Lemma take_run_spec E P p acc s :
  adv_closed P -> P s ->
  wp E (take_run p acc)
    (fun r s' =>
       stepped P s 0 s' /\ r = acc ++ between s s' /\
       (opt_test p (nth_error (src s) (pos s)) = true -> pos s < pos s') /\
       opt_test p (nth_error (src s') (pos s')) = false) s.
Proof.
  intros HP Hs; unfold take_run.
  apply wp_bind.
  apply wp_while with
    (I := fun r s1 => stepped P s 0 s1 /\ r = acc ++ between s s1).
  { rewrite between_refl, app_nil_r; lex_solve. }
  intros a s1 (H1 & ->).
  apply wp_char_is; split; [lia|].
  destruct (opt_test p (nth_error (src s1) (pos s1))) eqn:Hc.
  - unfold append_advance; wp_run; try lex_solve.
    open_stepped.
    rewrite (between_advanced s s1) by (assumption || lia).
    rewrite app_assoc; lex_solve.
  - wp_run; repeat split; try lex_solve; try exact Hc.
    intros Hp; open_stepped.
    assert (pos s < pos s1 \/ pos s1 = pos s) as [?| Heq] by lia; [assumption|].
    rewrite Heq, H0 in Hc; congruence.
Qed.

Lemma skip_run_spec E P p s :
  adv_closed P -> P s ->
  wp E (skip_run p)
    (fun _ s' =>
       stepped P s 0 s' /\
       (opt_test p (nth_error (src s) (pos s)) = true -> pos s < pos s')) s.
Proof.
  intros HP Hs; unfold skip_run.
  apply wp_bind.
  apply wp_while with (I := fun (_ : unit) s1 => stepped P s 0 s1).
  { lex_solve. }
  intros a s1 H1.
  apply wp_char_is; split; [lia|].
  destruct (opt_test p (nth_error (src s1) (pos s1))) eqn:Hc.
  - wp_run; lex_solve.
  - wp_run; repeat split; try lex_solve.
    intros Hp; open_stepped.
    assert (pos s < pos s1 \/ pos s1 = pos s) as [?| Heq] by lia; [assumption|].
    rewrite Heq, H0 in Hc; congruence.
Qed.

* **Problem details**: All lines above from the one holding "rewrite (between_advanced s" to the one holding "intros a s1 H1.", inclusive, are to be copied exactly; no other line is wanted.

* **Completed exercise**:
    rewrite (between_advanced s s1) by (assumption || lia).
    rewrite app_assoc; lex_solve.
  - wp_run; repeat split; try lex_solve; try exact Hc.
    intros Hp; open_stepped.
    assert (pos s < pos s1 \/ pos s1 = pos s) as [?| Heq] by lia; [assumption|].
    rewrite Heq, H0 in Hc; congruence.
Qed.

Lemma skip_run_spec E P p s :
  adv_closed P -> P s ->
  wp E (skip_run p)
    (fun _ s' =>
       stepped P s 0 s' /\
       (opt_test p (nth_error (src s) (pos s)) = true -> pos s < pos s')) s.
Proof.
  intros HP Hs; unfold skip_run.
  apply wp_bind.
  apply wp_while with (I := fun (_ : unit) s1 => stepped P s 0 s1).
  { lex_solve. }
  intros a s1 H1.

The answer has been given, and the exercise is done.